Video conferencing has become a somewhat common tool used in business and education to put people in contact. It surfaces as a solution to that so often quoted expression “Time is money!” As we battle with not having enough of it, new technologies are currently at the service of society allowing us to undergo everyday tasks including business and education from our own homes abolishing time and travel constraints. Nowadays videoconferencing can, therefore, take place in a conference room at a major enterprise or simply from a PC to another, known as desk-top videoconferencing, from the comfort of one’s home.
You are probably wondering how big an investment must be made to integrate a videoconferencing system on a home computer. You will be pleasantly surprised in knowing that the additional software needed is minimal (usually a video board, camera, speakers, microphone or a headset and telephone attached) and costs virtually insignificant. What concerns hardware, most videoconferencing services run on computers which, if relatively new, already comprise the needed requirements.
When considering desktop video conferencing, your internet connection will greatly influence communication. It is therefore, important to check, and if necessary, upgrade internet speed as well as ensure that the internet service provider offers the needed services.

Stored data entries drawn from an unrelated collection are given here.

(** * suricata-verify: the test runner [run.py]

    A shallow embedding of the version model, the field resolver, the
    declarative checks and the test runner of [run.py], with the properties
    its specification states about them.

    Conventions.  Python values are modelled by the type [value]; a call that
    may raise returns a [result]; the runner, which spawns processes, threads
    a trace of its effects through a small state-and-error monad.  The script
    is a Python 2 program (see its first line), so Python 2 semantics are the
    ones modelled where the two major versions differ. *)

From Stdlib Require Import ZArith List String Ascii Bool Lia.
From Stdlib Require Decimal DecimalNat DecimalString.
From Stdlib Require Import Permutation.
Import ListNotations.

Local Open Scope string_scope.
Local Open Scope Z_scope.

Set Warnings "-register-all".

(** ** Characters and strings *)

(** [\d] on a byte string: the ten ASCII digits. *)
Definition is_digit (c : ascii) : bool :=
  let n := N_of_ascii c in ((48 <=? n) && (n <=? 57))%N.

(** The characters [str.strip()] removes: space, tab, line feed, carriage
    return, vertical tab and form feed. *)
Definition is_space (c : ascii) : bool :=
  let n := N_of_ascii c in ((n =? 32) || ((9 <=? n) && (n <=? 13)))%N.

Definition is_empty (s : string) : bool :=
  match s with EmptyString => true | String _ _ => false end.

Fixpoint lstrip (s : string) : string :=
  match s with
  | EmptyString => EmptyString
  | String c r => if is_space c then lstrip r else s
  end.

Fixpoint rstrip (s : string) : string :=
  match s with
  | EmptyString => EmptyString
  | String c r =>
      let r' := rstrip r in
      if is_space c && is_empty r' then EmptyString else String c r'
  end.

(** [s.strip()] *)
Definition strip (s : string) : string := rstrip (lstrip s).

(** [int(s)] on a string of ASCII digits. *)
Definition digit_val (c : ascii) : Z := Z.of_N (N_of_ascii c) - 48.

Fixpoint int_acc (acc : Z) (s : string) : Z :=
  match s with
  | EmptyString => acc
  | String c r => int_acc (10 * acc + digit_val c) r
  end.

Definition int (s : string) : Z := int_acc 0 s.

(** A byte of the ASCII range, below 128. *)
Definition is_ascii (c : ascii) : bool := (N_of_ascii c <? 128)%N.

Fixpoint all_ascii (s : string) : bool :=
  match s with
  | EmptyString => true
  | String c r => is_ascii c && all_ascii r
  end.

(** [s.decode()] of a byte string, with the ASCII codec that Python 2 has
    by default: the same characters, or [None] for the
    [UnicodeDecodeError] that a byte of 128 or more raises. *)
Definition decode (s : string) : option string :=
  if all_ascii s then Some s else None.

(** The white space of a decoded (unicode) string, among the ASCII
    characters: that of a byte string and the four separators 28 to 31. *)
Definition is_uspace (c : ascii) : bool :=
  let n := N_of_ascii c in (is_space c || ((28 <=? n) && (n <=? 31)))%N.

(** The first character of [s] is white space of a decoded string. *)
Definition lead_uspace (s : string) : bool :=
  match s with
  | String c _ => is_uspace c
  | EmptyString => false
  end.

(** ** VersionModel *)

(** [SuricataVersion = namedtuple("SuricataVersion", ["major", "minor",
    "patch"])]; a field holds an integer or [None]. *)
Record SuricataVersion : Type := mkVersion {
  major : option Z;
  minor : option Z;
  patch : option Z
}.

(** The longest prefix of digits, and what follows it: a greedy [\d*]. *)
Fixpoint span_digits (s : string) : string * string :=
  match s with
  | EmptyString => (EmptyString, EmptyString)
  | String c r =>
      if is_digit c
      then let (d, rest) := span_digits r in (String c d, rest)
      else (EmptyString, s)
  end.

(** [\.?]: consumes one dot when there is one. *)
Definition opt_dot (s : string) : string :=
  match s with
  | String c r => if Ascii.eqb c "." then r else s
  | EmptyString => s
  end.

(** [(\d+)?]: the group is the longest run of digits, or does not take part
    in the match ([None]) when no digit is next. *)
Definition opt_digits (s : string) : option string * string :=
  let (d, rest) := span_digits s in
  if is_empty d then (None, s) else (Some d, rest).

(** A match of [(\d+)\.?(\d+)?\.?(\d+)?.*] that starts at the head of [s],
    which is a digit.  Every quantifier is greedy, and whatever the greedy
    choices leave is accepted by the rest of the pattern (each later item is
    optional and [.*] matches the empty string), so the first attempt of the
    backtracking matcher succeeds and these are the groups it reports. *)
Definition match_version_here (s : string)
  : string * option string * option string :=
  let (g1, r1) := span_digits s in
  let (g2, r2) := opt_digits (opt_dot r1) in
  let (g3, _) := opt_digits (opt_dot r2) in
  (g1, g2, g3).

(** [re.search]: the leftmost position at which the pattern matches; the
    pattern matches at a position iff a digit stands there. *)
Fixpoint search_version (s : string)
  : option (string * option string * option string) :=
  match s with
  | EmptyString => None
  | String c r =>
      if is_digit c then Some (match_version_here s) else search_version r
  end.

(** The version of the groups of a match: [int] of a group that took part
    in the match, [None] for one that did not.  Group 1 always does. *)
Definition version_of_groups (g : string * option string * option string)
  : SuricataVersion :=
  let '(g1, g2, g3) := g in
  {| major := Some (int g1);
     minor := option_map int g2;
     patch := option_map int g3 |}.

Once all elements are properly installed, at the touch of a button a world of audio, video and data sharing are at the user’s reach. Not only can the participants be seen and heard, but also exchange information.
Conferencing through a desktop computer can therefore, facilitate communication as costs are reduced and productivity increased. Having the flexibility to work from home or in any given location has contributed to keeping those involved in the process, motivated and enthused with the possibilities at hand. Communication and how it is defined has come a long way and it won’t be long before PC conferencing has become vulgar.
Apparently Microsoft is looking at ways to improve PC to PC videoconferencing. The following was posted on March 10, 2006 on Time.com.
TIME:What other innovations are coming from your research group?
Gates: Videoconferencing is another good example. There’s more of it going on today than in the past. But it’s still not really mainstream. Even with cameras being very cheap, one thing that researchers noticed was that you look really bad in a videoconference image, because the lighting is bad and you get shadows and things. So they’re showing this software that makes you look good, that understands about shadows and bags under your eyes and highlighting the twinkle in your eye and it’s very realistic. It’s what a great makeup artist would do, but the software is doing that with this face recognition and transformation. And so it’s things like that that will take something like videoconferencing and you’ll start to use it more and you’ll start to think of it and you won’t really realize that a fairly key element was a little bit of magic software.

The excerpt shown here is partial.